** DATA EXTRACT follows **

Lemma in_tiles_at_zoom_iff (b : LatLngBounds) (z : Z) (c : Coords) :
  In c (tiles_at_zoom b z) <-> cz c = z /\ in_rectangle b c.
Proof.
  unfold tiles_at_zoom, in_rectangle. rewrite in_flat_map. split.
  - intros (tx & Hx & Hc). apply in_map_iff in Hc as (ty & <- & Hy).
    apply in_range_iff in Hx, Hy. by cbn [cx cy cz].
  - intros (<- & Hx & Hy). exists (cx c). split; [by apply in_range|].
    apply in_map_iff. exists (cy c). split; [by destruct c|by apply in_range].
Qed.

Lemma NoDup_grid (z : Z) (cols rows : list Z) :
  NoDup cols -> NoDup rows ->
  NoDup (flat_map (fun tx => map (fun ty => mkCoords z tx ty) rows) cols).
Proof.
  intros Hcols Hrows. induction Hcols as [|tx cols Htx Hcols IH]; simpl.
  - constructor.
  - apply NoDup_app. split; [|split; [|exact IH]].
    + apply NoDup_fmap_2; [|done]. by intros a b [= ->].
    + intros c Hc Hc'. apply list_elem_of_In in Hc, Hc'.
      apply in_map_iff in Hc as (ty & <- & _).
      apply in_flat_map in Hc' as (tx' & Hin & Hc').
      apply in_map_iff in Hc' as (ty' & [= -> _] & _).
      apply Htx. by apply list_elem_of_In.
Qed.

Lemma NoDup_tiles_at_zoom (b : LatLngBounds) (z : Z) :
  NoDup (tiles_at_zoom b z).
Proof. unfold tiles_at_zoom. apply NoDup_grid; apply NoDup_range. Qed.

(** How often a tile is listed: as often as its zoom level is. *)
Lemma count_occ_app_coords (l1 l2 : list Coords) (c : Coords) :
  count_occ Coords_eq_dec (l1 ++ l2) c
  = (count_occ Coords_eq_dec l1 c + count_occ Coords_eq_dec l2 c)%nat.
Proof. apply count_occ_app. Qed.

Lemma count_occ_tiles (levels : list Z) (b : LatLngBounds) (lo hi : Z)
    (c : Coords) :
  count_occ Coords_eq_dec
    (flat_map (fun zoom => if ((zoom <? lo) || (zoom >? hi))%Z then []
                           else tiles_at_zoom b zoom) levels) c
  = if decide ((lo <= cz c <= hi)%Z /\ in_rectangle b c)
    then count_occ Z.eq_dec levels (cz c) else 0%nat.
Proof.
  induction levels as [|z levels IH]; simpl; [by case_decide|].
  rewrite count_occ_app_coords, IH. clear IH.
  assert (Hhere :
    count_occ Coords_eq_dec
      (if ((z <? lo) || (z >? hi))%Z then [] else tiles_at_zoom b z) c
    = if decide ((lo <= cz c <= hi)%Z /\ in_rectangle b c)
      then (if Z.eq_dec z (cz c) then 1 else 0)%nat else 0%nat).
  { destruct ((z <? lo) || (z >? hi))%Z eqn:Hskip.
    - simpl. case_decide as Hc; [|done].
      destruct (Z.eq_dec z (cz c)) as [->|]; [|done].
      apply orb_true_iff in Hskip as [H|H];
        [apply Z.ltb_lt in H|apply Z.gtb_lt in H]; lia.
    - apply orb_false_iff in Hskip as [H1 H2].
      apply Z.ltb_ge in H1. rewrite Z.gtb_ltb in H2. apply Z.ltb_ge in H2.
      destruct (in_dec Coords_eq_dec c (tiles_at_zoom b z)) as [Hin|Hout].
      + pose proof Hin as Hin'. apply in_tiles_at_zoom_iff in Hin' as [<- Hr].
        rewrite decide_True by done.
        destruct (Z.eq_dec (cz c) (cz c)); [|done].
        apply (proj1 (List.NoDup_count_occ' Coords_eq_dec _)); [|done].
        apply NoDup_ListNoDup, NoDup_tiles_at_zoom.
      + rewrite (proj1 (count_occ_not_In Coords_eq_dec _ _) Hout).
        case_decide as Hc; [|done].
        destruct (Z.eq_dec z (cz c)) as [->|]; [|done].
        destruct Hout. apply in_tiles_at_zoom_iff. by destruct Hc. }
  rewrite Hhere.
  destruct (decide ((lo <= cz c <= hi)%Z /\ in_rectangle b c)); [|done].
  by destruct (Z.eq_dec z (cz c)).
Qed.

(** X12.  How often a tile is listed: a tile whose zoom is within the bounds
    and whose indices lie in the rectangle of the two corners is listed as
    many times as its zoom level occurs among the zoom levels; any other
    tile is not listed.  Within one zoom level the rectangle is listed
    without repetition. *)
Theorem tiles_are_listed_as_often_as_their_zoom
    (zoomlevels : option (list Z)) (b : LatLngBounds) (lo hi : Z)
    (c : Coords) :
  count_occ Coords_eq_dec (_calculateTilesForArea zoomlevels b lo hi) c
  = if decide ((lo <= cz c <= hi)%Z /\ in_rectangle b c)
    then count_occ Z.eq_dec (default [lo; hi] zoomlevels) (cz c)
    else 0%nat.
Proof. unfold _calculateTilesForArea. apply count_occ_tiles. Qed.


(** X13.  Without the option [zoomlevels] the levels are the two-element
    array [[minZoom, maxZoom]]: only tiles of these two zoom levels are
    listed, none of a level in between; with [maxZoom < minZoom] the list
    is empty; with [minZoom = maxZoom] every tile is listed twice; with
    [minZoom < maxZoom] no tile is listed twice. *)
Theorem default_levels_are_the_two_ends (b : LatLngBounds) (lo hi : Z) :
  let tiles := _calculateTilesForArea None b lo hi in
  (forall c, In c tiles -> cz c = lo \/ cz c = hi)
  /\ ((hi < lo)%Z -> tiles = [])
  /\ (lo = hi ->
      forall c, In c tiles -> count_occ Coords_eq_dec tiles c = 2%nat)
  /\ ((lo < hi)%Z -> NoDup tiles).
Proof.
  intros tiles.
  assert (Hocc : forall c,
    count_occ Coords_eq_dec tiles c
    = if decide ((lo <= cz c <= hi)%Z /\ in_rectangle b c)
      then count_occ Z.eq_dec [lo; hi] (cz c) else 0%nat).
  { intros c. apply count_occ_tiles. }
  split; [|split; [|split]].
  - intros c Hc. apply (count_occ_In Coords_eq_dec) in Hc.
    rewrite Hocc in Hc. case_decide; [|lia]. simpl in Hc.
    destruct (Z.eq_dec hi (cz c)); [by right|].
    destruct (Z.eq_dec lo (cz c)); [by left|lia].
  - intros Hlt. unfold tiles, _calculateTilesForArea. simpl.
    replace (lo >? hi)%Z with true by (symmetry; apply Z.gtb_lt; lia).
    replace (hi <? lo)%Z with true by (symmetry; apply Z.ltb_lt; lia).
    rewrite orb_true_r. done.
  - intros <- c Hc. pose proof Hc as Hc'.
    apply (count_occ_In Coords_eq_dec) in Hc'.
    rewrite Hocc in Hc' |- *. case_decide; [|lia]. simpl in *.
    destruct (Z.eq_dec lo (cz c)); [done|lia].
  - intros Hlt. apply NoDup_ListNoDup.
    apply (List.NoDup_count_occ Coords_eq_dec). intros c. rewrite Hocc.
    case_decide; [|lia]. simpl.
    destruct (Z.eq_dec hi (cz c)), (Z.eq_dec lo (cz c)); lia.
Qed.

End CoverageFacts.

(** ** Resolutions and the records of the store *)

Section CacheFacts.
Import TileKey Fetcher Records.

(** The state a resolution ends in is reached from the first one by reads
    of the tile's key, settlements of a save of that key and requests. *)
Lemma resolve_state_ind (P : State -> Prop) E base coords done st :
  let k := _getTileKey (layer st) coords in
  (forall s v s' t, P s -> _getTileFromCache k s = (v, s', t) -> P s') ->
  (forall n s r s' t, P s -> _saveTileToCache_settle E n k s = (r, s', t) ->
                      P s') ->
  (forall s, P s -> P (bump s)) ->
  P st -> P (state_of (resolve E base coords done st)).
Proof.
  intros k Hread Hsettle Hbump H0.
  destruct (useCache (layer st)) eqn:Huse;
    [|by rewrite resolve_without_cache].
  destruct (_getTileFromCache k st) as [[[c|] st1] t1] eqn:Hr1.
  - rewrite (resolve_hit E base coords done st _ _ _ Huse Hr1).
    by apply (Hread st (Some c) st1 t1).
  - pose proof (Hread _ _ _ _ H0 Hr1) as H1.
    destruct (write_back st1) eqn:Hwb;
      [|rewrite (resolve_miss_plain E base coords done st _ _ Huse Hr1 Hwb);
        by apply Hbump].
    destruct (net E (issued st1)) as [|png] eqn:Hnet.
    + destruct (_getTileFromCache k (bump st1)) as [[[c|] st3] t3] eqn:Hr3.
      * destruct (_saveTileToCache_settle E (issued st3) k (bump st3))
          as [[r st4] t4] eqn:Hs.
        rewrite (resolve_miss_recovered E base coords done st _ _ _ _ _ _ _ _
                   Huse Hr1 Hwb Hnet Hr3 Hs).
        apply (Hsettle _ _ _ _ _ (Hbump _ (Hread _ _ _ _ (Hbump _ H1) Hr3)) Hs).
      * rewrite (resolve_miss_failed E base coords done st _ _ _ _
                   Huse Hr1 Hwb Hnet Hr3).
        apply (Hread _ _ _ _ (Hbump _ H1) Hr3).
    + destruct (_saveTileToCache_settle E (S (issued st1)) k (bump (bump st1)))
        as [[r st2] t2] eqn:Hs.
      rewrite (resolve_miss_saved E base coords done st _ _ _ _ _ _
                 Huse Hr1 Hwb Hnet Hs).
      apply (Hsettle _ _ _ _ _ (Hbump _ (Hbump _ H1)) Hs).
Qed.

(** A read changes no record. *)
Lemma read_frame k st v st' t :
  _getTileFromCache k st = (v, st', t) ->
  forall db s k', record (browser st') db s k' = record (browser st) db s k'.
Proof.
  unfold _getTileFromCache. destruct (cacheDB st) as [m|];
    [|by intros [= <- <- <-]].
  destruct (DBManager.get m (browser st) (cacheStoreName (layer st)) k)
    as [[r m'] w'] eqn:Hget.
  pose proof (get_frame _ _ _ _ _ _ _ Hget) as Hf.
  destruct r; by intros [= <- <- <-].
Qed.

(** Settling a save changes at most the record under the saved key. *)
Lemma settle_frame E n k st r st' t :
  _saveTileToCache_settle E n k st = (r, st', t) ->
  forall db s k',
    (s, k') <> (cacheStoreName (layer st), k) ->
    record (browser st') db s k' = record (browser st) db s k'.
Proof.
  unfold _saveTileToCache_settle.
  destruct (net E n) as [|[png|]]; try (by intros [= <- <- <-]).
  destruct (cacheDB st) as [m|]; [|by intros [= <- <- <-]].
  destruct (DBManager.put m (browser st) (cacheStoreName (layer st))
              (DBManager.mkEntry k png (now E) None))
    as [[[[]|reason] m'] w'] eqn:Hput; intros [= <- <- <-]; simpl.
  - destruct (put_records _ _ _ _ _ _ Hput) as (conn & _ & _ & Hframe & _).
    intros db s k' Hne. apply Hframe. simpl. congruence.
  - intros db s k' _. by apply (put_rejected_frame _ _ _ _ _ _ _ Hput).
Qed.

(** X7.  A resolution leaves the layer's options as they are and changes at
    most one record: every record under another key or in another store is
    after the resolution what it was before.  In particular no resolution
    removes or replaces the record of another tile. *)
Theorem resolve_changes_only_its_record E base coords done st :
  let r := resolve E base coords done st in
  layer (state_of r) = layer st
  /\ forall db s k,
       (s, k) <> (cacheStoreName (layer st), _getTileKey (layer st) coords) ->
       record (browser (state_of r)) db s k = record (browser st) db s k.
Proof.
  apply (resolve_state_ind
           (fun s' => layer s' = layer st
                      /\ forall db s k,
                           (s, k) <> (cacheStoreName (layer st),
                                      _getTileKey (layer st) coords) ->
                           record (browser s') db s k
                           = record (browser st) db s k)).
  - intros s v s' t [Hl Hf] Hread.
    destruct (read_shape _ _ _ _ _ Hread) as (Hl' & _).
    split; [congruence|]. intros db s0 k0 Hne.
    rewrite (read_frame _ _ _ _ _ Hread). by apply Hf.
  - intros n s r s' t [Hl Hf] Hsettle.
    destruct (settle_shape _ _ _ _ _ _ _ Hsettle) as (Hl' & _).
    split; [congruence|]. intros db s0 k0 Hne.
    rewrite (settle_frame _ _ _ _ _ _ _ Hsettle db s0 k0); [by apply Hf|].
    by rewrite Hl.
  - by intros s [Hl Hf].
  - done.
Qed.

** End of DATA EXTRACT **

▸ **WHAT YOU SHOULD DO**: Your answer should consist of each line above in which "Hframe" appears.

▸ **SOLVED EXERCISE**:
  - destruct (put_records _ _ _ _ _ _ Hput) as (conn & _ & _ & Hframe & _).
    intros db s k' Hne. apply Hframe. simpl. congruence.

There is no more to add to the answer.